A dose dependent increase in the number of revertant colonies below the threshold is regarded as an indication of a mutagenic potential if reproduced in an independent second experiment. However, whenever the colony counts remain within the historical range of negative and solvent controls such an increase is not considered biologically relevant.

Statistics:

According to the OECD guideline 471, a statistical analysis of the data is not mandatory.

Results and discussion

Test resultsopen allclose all

Additional information on results:

The test item precipitated in the overlay agar in the test tubes from 100 to 5000 µg/plate in experiment I and from 1000 to 5000 µg/plate in experiment II. Precipitation of the test item in the overlay agar on the incubated agar plates was observed from 1000 to 5000 µg/plate in both experiments.

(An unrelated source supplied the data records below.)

(** ** Snapshots *)

(** Storing a snapshot is atomic: it happens whole, when the identity is new and
    every reference names a stored chunk, or not at all; the error names the
    reason, and the first missing chunk. *)
Lemma put_snapshot_as_sim snapshot blob refs owner w a :
  represents w a → len refs + len (a_refs a) ≤ u64_max →
  let key := Ulid_to_bytes snapshot in
  let a' := a_put_snapshot key {| s_blob := blob; s_refs := refs; s_owner := owner |} a in
  let allowed := a_snaps a !! key = None ∧ Forall (λ id, is_Some (a_chunks a !! id)) refs in
  wp (put_snapshot_as snapshot blob refs owner) (λ o w', later w w' ∧ match o with
    | Done _ => allowed ∧ represents w' a'
    | Failed e => represents w' a ∧ (e = IndexE ∧ may_fail w ∨
        e = SnapshotExists snapshot ∧ is_Some (a_snaps a !! key) ∨
        a_snaps a !! key = None ∧ ∃ pre c post, refs = pre ++ c :: post ∧
          Forall (λ id, is_Some (a_chunks a !! id)) pre ∧ a_chunks a !! c = None ∧
          e = UnknownChunkRef snapshot c)
    | Crashed => may_crash w ∧ (represents w' a ∨ allowed ∧ represents w' a')
    end) w.
Proof.
  intros Hr Hlen key a' allowed. apply wp_transaction.
  2:{ intros w' Hm Hs. split; [apply Hs|]. split; [by eapply represents_same|]. auto. }
  2:{ intros w' Hm Hs. split; [apply Hs|]. split; [done|]. left. by eapply represents_same. }
  pose proof (put_snapshot_txn_spec snapshot blob refs owner (disk w) a
    (rep_db _ _ Hr) (rep_ok _ _ Hr) Hlen) as Ht.
  destruct (put_snapshot_txn snapshot blob refs owner (disk w)) as [[[]|e] db].
  2:{ intros w' Hs. split; [apply Hs|]. split; [by eapply represents_same|].
      destruct Ht as [[? ->]|?]; auto. }
  destruct Ht as (Hk & Hall & Hd).
  assert (Hrep : ∀ w', files w' = files w → disk w' = db → represents w' a').
  { intros w' Hf' Hd'. eapply represents_disk; [done..|by rewrite Hd'| |done].
    apply a_ok_put_snapshot; [apply Hr|done..]. }
  split.
  - intros w' Hf' Hd' Hl'. split; [done|]. split; [done|by apply Hrep].
  - intros w' Hm Hf' Hd' Hl'. split; [done|]. split; [done|]. right. split; [done|by apply Hrep].
Qed.

(** Deleting a snapshot drops exactly the references it had taken. *)
Lemma delete_snapshot_sim snapshot w a :
  represents w a →
  let key := Ulid_to_bytes snapshot in
  wp (delete_snapshot snapshot) (λ o w', later w w' ∧ match o with
    | Done _ => is_Some (a_snaps a !! key) ∧ represents w' (a_delete_snapshot key a)
    | Failed e => represents w' a ∧ (e = IndexE ∧ may_fail w ∨
        e = SnapshotNotFound snapshot ∧ a_snaps a !! key = None)
    | Crashed => may_crash w ∧ (represents w' a ∨ represents w' (a_delete_snapshot key a))
    end) w.
Proof.
  intros Hr key. apply wp_transaction.
  2:{ intros w' Hm Hs. split; [apply Hs|]. split; [by eapply represents_same|]. auto. }
  2:{ intros w' Hm Hs. split; [apply Hs|]. split; [done|]. left. by eapply represents_same. }
  pose proof (delete_snapshot_txn_spec snapshot (disk w) a (rep_db _ _ Hr) (rep_ok _ _ Hr)) as Ht.
  destruct (delete_snapshot_txn snapshot (disk w)) as [[[]|e] db].
  2:{ intros w' Hs. destruct Ht as [? ->]. split; [apply Hs|].
      split; [by eapply represents_same|]. auto. }
  destruct Ht as (Hk & Hd).
  assert (Hrep : ∀ w', files w' = files w → disk w' = db → represents w' (a_delete_snapshot key a)).
  { intros w' Hf' Hd'. eapply represents_disk; [done..|by rewrite Hd'| |done].
    apply a_ok_delete_snapshot, Hr. }
  split.
  - intros w' Hf' Hd' Hl'. split; [done|]. split; [done|by apply Hrep].
  - intros w' Hm Hf' Hd' Hl'. split; [done|]. split; [done|]. right. by apply Hrep.
Qed.
End represents.

(** ** Starting up after a crash *)

Section recovery.
Context {Redb : RedbPkg Table} {RedbL : RedbLaws Table} `{UlidPkg, Blake3Pkg}.

(** A crash loses nothing that the store holds: its objects are synced. *)
Lemma represents_reboot keep w a : represents w a → represents (reboot keep w) a.
Proof.
  intros [Hd Hb Hok]. split; [done| |done]. intros id blob Hid. cbn.
  by rewrite map_lookup_imap, (Hb _ _ Hid).
Qed.

Definition is_tmp (p : FPath) : Prop := TMP_PREFIX `prefix_of` p.2.
#[global] Instance is_tmp_dec p : Decision (is_tmp p).
Proof. unfold is_tmp. apply _. Defined.

Lemma object_not_tmp id : ¬ is_tmp (object_path id).
Proof.
  intros [rest E]. destruct (object_path id) as [shard name] eqn:Ep. cbn in E; subst name.
  by apply (object_ne_tmp shard rest id).
Qed.

(** Only temporary files differ. *)
Definition swept (w w' : World) : Prop :=
  disk w' = disk w ∧ later w w' ∧
  (∀ p, ¬ is_tmp p → files w' !! p = files w !! p) ∧
  (∀ p, files w !! p = None → files w' !! p = None).

#[global] Instance swept_preorder : PreOrder swept.
Proof.
  split; [by intros w; split_and!|]. intros w1 w2 w3 (D1&L1&F1&N1) (D2&L2&F2&N2).
  split_and!; [congruence|by etrans| |auto]. intros p Hp. by rewrite F2, F1.
Qed.

Lemma represents_swept w w' a : swept w w' → represents w a → represents w' a.
Proof.
  intros (D & _ & F & _) [Hd Hb Hok]. split; [by rewrite D| |done].
  intros id blob Hid. rewrite F by apply object_not_tmp. eauto.
Qed.

Lemma same_swept w w' : same w w' → swept w w'.
Proof. intros (Hf & Hd & Hl). split_and!; [done|done|intros; by rewrite Hf|intros; by rewrite Hf]. Qed.

Lemma delete_swept w w' p :
  same w w' → is_tmp p → swept w (set_files (delete p (files w')) w').
Proof.
  intros (Hf & Hd & Hl) Ht. split_and!; [done..| |]; cbn; rewrite Hf.
  - intros q Hq. rewrite lookup_delete_ne; [done|]. by intros ->.
  - intros q Hq. apply lookup_delete_None. auto.
Qed.

(** One entry of the sweep: the temporary files still there are among those to
    come, or in a shard to come. *)
Lemma sweep_entry_sim (R : FPath → Prop) u p l w :
  (∀ q, is_tmp q → is_Some (files w !! q) → q ∈ p :: l ∨ R q) →
  wp (sweep_entry u p) (λ o w', swept w w' ∧ match o with
    | Done _ => ∀ q, is_tmp q → is_Some (files w' !! q) → q ∈ l ∨ R q
    | Failed e => e = StoreIo ∧ may_fail w
    | Crashed => may_crash w
    end) w.
Proof.
  intros Hin. unfold sweep_entry. case_bool_decide as Ht.
  - unfold remove_file. apply wp_bind, wp_step; cbn.
    + intros w5 Hs _. split; [by apply delete_swept|]. cbn. intros q Hq Hsome.
      destruct Hs as (Hf & _). rewrite Hf in Hsome.
      destruct (decide (q = p)) as [->|Hne]; [by rewrite lookup_delete_eq in Hsome; destruct Hsome|].
      rewrite lookup_delete_ne in Hsome by done.
      destruct (Hin q Hq Hsome) as [[?|?]%elem_of_cons|?]; [done|by left|by right].
    + intros n w5 Hm Hs _. split; [by apply same_swept|done].
    + intros [|n] w5 Hm Hs _; (split; [|done]); [by apply same_swept|by apply delete_swept].
  - apply wp_ret. split; [done|]. intros q Hq Hsome.
    destruct (Hin q Hq Hsome) as [[->|?]%elem_of_cons|?]; [done|by left|by right].
Qed.
(* ===== verification/StoreTheorems.v ===== *)
(** * What holds of the chunk store

    The invariant over all histories of operations, faults, crashes and
    restarts; the functional behaviour of each operation; and the limits:
    closed executions in which the grace period and the unlinking phase of the
    garbage collection do not give what their comments promise. *)

From S2P Require Import Prelude External Text Index Chunking Manifest Retention.
From S2P Require Import StoreIO Store StoreLogic StoreSpec StoreRefine StoreOps.

(** ** Histories *)

Section histories.
Context {Redb : RedbPkg Table} {RedbL : RedbLaws Table} `{UlidLaws, Blake3Pkg, HashOrderLaws}.

(** The operations that write. *)
Inductive Op :=
  | OpOpen
  | OpPutChunk (ulid : bytes) (id : ChunkId) (data : bytes)
  | OpPutSnapshot (snapshot : Ulid) (blob : bytes) (refs : list ChunkId) (owner : option bytes)
  | OpDeleteSnapshot (snapshot : Ulid)
  | OpDeleteChunk (id : ChunkId)
  | OpPrune (now_ms : Z) (policy : RetentionPolicy) (mode : PruneMode)
  | OpGc (now_ms : Z) (grace : Duration).

Definition run (op : Op) : M StoreError unit :=
  match op with
  | OpOpen => Store_open
  | OpPutChunk ulid id data => put_chunk ulid id data;; mret ()
  | OpPutSnapshot snapshot blob refs owner => put_snapshot_as snapshot blob refs owner
  | OpDeleteSnapshot snapshot => delete_snapshot snapshot
  | OpDeleteChunk id => delete_chunk id
  | OpPrune now_ms policy mode => prune now_ms policy mode;; mret ()
  | OpGc now_ms grace => gc now_ms grace;; mret ()
  end.

(** What the machine and the callers guarantee: sizes and counts fit in 64
    bits, times in an [i64], and an upload meets no stale file that it would
    fail to replace. *)
Definition allowed (op : Op) (w : World) : Prop :=
  match op with
  | OpPutChunk _ id data => len data ≤ u64_max ∧ put_safe id data w
  | OpPutSnapshot _ _ refs _ => ∀ a, represents w a → len refs + len (a_refs a) ≤ u64_max
  | OpGc now_ms _ => in_i64 now_ms
  | _ => True
  end.

(** One operation under some fault schedule; if the machine stops, it is
    started again, with whatever the unsynced files still hold. *)
Inductive history_step : World → World → Prop :=
  | step_ends op fl w o w' :
      allowed op (set_faults fl w) → run op (set_faults fl w) = (o, w') → o ≠ Crashed →
      history_step w w'
  | step_stops op fl w w' keep :
      allowed op (set_faults fl w) → run op (set_faults fl w) = (Crashed, w') →
      history_step w (reboot keep w').

(** A new store. *)
Definition fresh : World := {| files := ∅; disk := ∅; work := ∅; faults := [] |}.
Definition reachable (w : World) : Prop := rtc history_step fresh w.

Lemma fresh_represents : represents fresh a_empty.
Proof.
  split; [|by intros id blob|apply a_ok_empty].
  split; cbn [fresh disk a_empty a_chunks a_snaps a_marks]; try intros id; intros;
    rewrite ?db_lookup_empty, ?lookup_empty in *; done.
Qed.

Lemma delete_all_ok us a : a_ok a → a_ok (delete_all us a).
Proof.
  revert a; induction us as [|u us IH]; intros a Ha; [done|].
  by apply IH, a_ok_delete_snapshot.
Qed.

(** A sequel that only drops the result keeps any outcome-independent claim. *)
Lemma wp_drop {A} (m : M StoreError A) (P : World → Prop) w :
  wp m (λ _ w', P w') w → wp (m;; mret ()) (λ _ w', P w') w.
Proof. intros H'. apply wp_bind. eapply wp_mono; [exact H'|]. by intros []. Qed.

Lemma run_represents op w a :
  represents w a → allowed op w → wp (run op) (λ _ w', ∃ a', represents w' a') w.
Proof.
  intros Hr Ha. destruct op; cbn [run allowed] in *; try apply wp_drop.
  - eapply wp_mono; [apply Store_open_sim|]. intros o w' [Hs _]. exists a. by eapply represents_swept.
  - destruct Ha. eapply wp_mono; [by apply put_chunk_sim|].
    intros [b|e|] w' [_ Ho]; [destruct Ho; eauto|naive_solver|naive_solver].
  - eapply wp_mono; [apply put_snapshot_as_sim; eauto|].
    intros [b|e|] w' [_ Ho]; naive_solver.
  - eapply wp_mono; [by apply delete_snapshot_sim|]. intros [b|e|] w' [_ Ho]; naive_solver.
  - eapply wp_mono; [by apply delete_chunk_sim|]. intros [b|e|] w' [_ Ho]; naive_solver.
  - eapply wp_mono; [by apply prune_sim|]. intros [r|e|] w' [_ Ho].
    + destruct Ho as (p & _ & _ & Hr'). eauto.
    + destruct Ho as [_ [Hr'|(p & us & rest & _ & _ & Hr')]]; eauto.
    + destruct Ho as [_ [Hr'|(p & us & rest & _ & _ & Hr')]]; eauto.
  - eapply wp_mono; [by apply gc_sim|]. intros [b|e|] w' [_ Ho]; naive_solver.
Qed.

Lemma history_represents w w' : history_step w w' → (∃ a, represents w a) → ∃ a, represents w' a.
Proof.
  intros Hstep [a Hr].
  assert (Hr' : ∀ fl, represents (set_faults fl w) a) by (intros fl; by destruct Hr).
  destruct Hstep as [op fl w o w' Ha Hrun _|op fl w w' keep Ha Hrun].
  - pose proof (run_represents op _ a (Hr' fl) Ha) as Hwp. unfold wp in Hwp. by rewrite Hrun in Hwp.
  - pose proof (run_represents op _ a (Hr' fl) Ha) as Hwp. unfold wp in Hwp. rewrite Hrun in Hwp.
    destruct Hwp as [a' Hwp]. exists a'. by apply represents_reboot.
Qed.

Lemma reachable_represents w : reachable w → ∃ a, represents w a.
Proof.
  unfold reachable. intros Hrtc. assert (∃ a, represents fresh a) as Hf by eauto using fresh_represents.
  induction Hrtc as [|w1 w2 w3 Hstep _ IH]; [done|]. apply IH. by eapply history_represents.
Qed.


End histories.

(** ** Single operations *)

Section operations.
Context {Redb : RedbPkg Table} {RedbL : RedbLaws Table} `{UlidLaws, Blake3Pkg, HashOrderLaws}.
Implicit Types (w : World) (a : AStore).

(** A chunk that was uploaded reads back byte for byte; uploading under the same
    identity again answers [false] and keeps the first bytes. *)
Theorem put_get_chunk ulid ulid' id data data' w a :
  represents w a → faults w = [] → a_chunks a !! id = None →
  len data ≤ u64_max → len data' ≤ u64_max →
  let '(o1, w1) := put_chunk ulid id data w in
  let '(o2, w2) := get_chunk id w1 in
  let '(o3, w3) := put_chunk ulid' id data' w2 in
  let '(o4, _) := get_chunk id w3 in
  o1 = Done true ∧ o2 = Done data ∧ o3 = Done false ∧ o4 = Done data.
Proof.
  intros Hr Hfl Hn Hlen Hlen'.
  assert (Hno : ∀ w', later w w' → ¬ may_fail w' ∧ ¬ may_crash w').
  { intros w' Hl. assert (∀ f, f ∉ faults w') as Hf.
    { intros f Hin%Hl. rewrite Hfl in Hin. by apply elem_of_nil in Hin. }
    split; intros [n Hin]; by apply Hf in Hin. }
  assert (Hput : a_put_chunk id data a = (true, set_chunks (<[id := data]> (a_chunks a)) a))
    by (unfold a_put_chunk; by rewrite Hn).
  destruct (Hno w) as [Hf Hc]; [done|].
  pose proof (put_chunk_sim ulid id data w a Hr Hlen (or_intror Hf)) as H1'. unfold wp in H1'.
  destruct (put_chunk ulid id data w) as [[b|e|] w1]; [|naive_solver..].
  destruct H1' as (Hl1 & -> & Hr1). rewrite Hput in *. cbn [fst snd] in *.
  destruct (Hno w1 Hl1) as [Hf1 Hc1].
  set (a1 := set_chunks _ a) in *.
  assert (Hid : a_chunks a1 !! id = Some data) by apply lookup_insert_eq.
  pose proof (get_chunk_sim id w1 a1 Hr1) as H2'. unfold wp in H2'.
  destruct (get_chunk id w1) as [[d|e|] w2]; [|naive_solver..].
  destruct H2' as (Hs2 & Hd). assert (Hr2 : represents w2 a1) by by eapply represents_same.
  assert (Hl2 : later w w2) by (etrans; [done|apply Hs2]).
  destruct (Hno w2 Hl2) as [Hf2 Hc2].
  pose proof (put_chunk_sim ulid' id data' w2 a1 Hr2 Hlen' (or_intror Hf2)) as H3'. unfold wp in H3'.
  destruct (put_chunk ulid' id data' w2) as [[b3|e|] w3]; [|naive_solver..].
  destruct H3' as (Hl3 & -> & Hr3). unfold a_put_chunk in *. rewrite Hid in *. cbn [fst snd] in *.
  destruct (Hno w3) as [Hf3 Hc3]; [by etrans|].
  pose proof (get_chunk_sim id w3 a1 Hr3) as H4'. unfold wp in H4'.
  destruct (get_chunk id w3) as [[d4|e|] w4]; [|naive_solver..].
  naive_solver.
Qed.

(** The reference count that the index shows. *)
Definition refcount_of (w : World) (id : ChunkId) : option Z :=
  (λ v, refcount (decode_entry v)) <$> disk w !! (CHUNKS, vec_to_list id).

Lemma refcount_of_rep w a id : represents w a →
  refcount_of w id = (λ _, occ id (a_refs a)) <$> a_chunks a !! id.
Proof.
  intros Hr. unfold refcount_of. rewrite (rep_chunks _ _ (rep_db _ _ Hr)).
  destruct (a_chunks a !! id) as [blob|] eqn:Hb; [|done]. cbn [fmap option_fmap option_map].
  pose proof (ok_blob _ (rep_ok _ _ Hr) _ _ Hb). pose proof (occ_nonneg id (a_refs a)).
  pose proof (occ_len id (a_refs a)). pose proof (ok_refs _ (rep_ok _ _ Hr)).
  by rewrite decode_entry_wire by (done || int_lia).
Qed.

(** C2. Storing a snapshot either counts every occurrence in [refs] of every chunk
    and records the manifest, or changes no count at all; it is refused exactly
    when the identity is taken or a chunk is missing. *)
Theorem put_snapshot_atomic snapshot blob refs owner w a :
  represents w a → len refs + len (a_refs a) ≤ u64_max →
  let key := Ulid_to_bytes snapshot in
  let a' := a_put_snapshot key {| s_blob := blob; s_refs := refs; s_owner := owner |} a in
  let allowed := a_snaps a !! key = None ∧ Forall (λ id, is_Some (a_chunks a !! id)) refs in
  let counted w' := ∀ id, refcount_of w' id = (λ n, n + occ id refs) <$> refcount_of w id in
  let unchanged w' := ∀ id, refcount_of w' id = refcount_of w id in
  let '(o, w') := put_snapshot_as snapshot blob refs owner w in
  match o with
  | Done _ => allowed ∧ represents w' a' ∧ counted w'
  | Failed e => represents w' a ∧ unchanged w' ∧
      (e = IndexE ∧ may_fail w ∨ e = SnapshotExists snapshot ∧ is_Some (a_snaps a !! key) ∨
       ∃ c, c ∈ refs ∧ a_chunks a !! c = None ∧ e = UnknownChunkRef snapshot c)
  | Crashed => may_crash w ∧
      (represents w' a ∧ unchanged w' ∨ allowed ∧ represents w' a' ∧ counted w')
  end.
Proof.
  intros Hr Hlen key a' allowed counted unchanged.
  assert (Hcnt : ∀ w', a_snaps a !! key = None → represents w' a' → counted w').
  { intros w' Hk Hr' id. rewrite (refcount_of_rep w' a'), (refcount_of_rep w a) by done.
    unfold a_refs; cbn. rewrite <- option_fmap_compose. destruct (a_chunks a !! id); [|done]. cbn.
    rewrite (refs_insert _ _ _ Hk), occ_app. cbn [s_refs]. f_equal. lia. }
  assert (Hsame : ∀ w', represents w' a → unchanged w').
  { intros w' Hr' id. by rewrite !(refcount_of_rep _ a). }
  pose proof (put_snapshot_as_sim snapshot blob refs owner w a Hr Hlen) as Hwp. unfold wp in Hwp.
  destruct (put_snapshot_as snapshot blob refs owner w) as [[u|e|] w']; destruct Hwp as [_ Ho].
  - destruct Ho as [[Hk Hall] Hr']. split; [done|]. split; [done|by apply Hcnt].
  - destruct Ho as [Hr' Hwhy]. split_and!; [done|by apply Hsame|].
    destruct Hwhy as [?|[[-> ?]|(_ & pre & c & post & -> & _ & Hc & ->)]]; [by auto|by auto|].
    right; right. exists c. split_and!; [set_solver|done..].
  - destruct Ho as [Hm [Hr'|[[Hk Hall] Hr']]]; (split; [done|]); [left|right].
    + split; [done|by apply Hsame].
    + split; [done|]. split; [done|by apply Hcnt].
Qed.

The undissolved particles had no influence on the data recording.

Applicant's summary and conclusion

Conclusions:

negative

Executive summary:

The test item was evaluated in an Ames Test on Salmonella typhimurium strains TA 1535, TA 1537, TA 98, TA 100, and the Escherichia coli strain WP2 uvrA, performed according to OECD TG 471. With the exception of S. typhimurium 98 no cytotoxocity was observed up to and including 5000 µg/plate. A single minor toxic effect, evident as a reduction in the number of revertants (below the indication factor of 0.5), occurred in experiment I in strain TA 98 with S9 mix at 5000 µg/plate. The test item precipitated in the overlay agar in the test tubes from 100 to 5000 µg/plate in experiment I and from 1000 to 5000 µg/plate in experiment II. Precipitation of the test item in the overlay agar on the incubated agar plates was observed from 1000 to 5000 µg/plate in both experiments. The undissolved particles had no influence on the data recording.

No substantial increase in revertant colony numbers of any of the five tester strains was observed following treatment with the test item at any dose level, neither in the presence nor absence of metabolic activation (S9 mix). There was also no tendency of higher mutation rates with increasing concentrations in the range below the generally acknowledged border of biological relevance.

Appropriate reference mutagens were used as positive controls and showed a distinct increase of induced revertant colonies.

Therefore, the test item is considered to be non-mutagenic in this Salmonella typhimurium and Escherichia coli reverse mutation assay.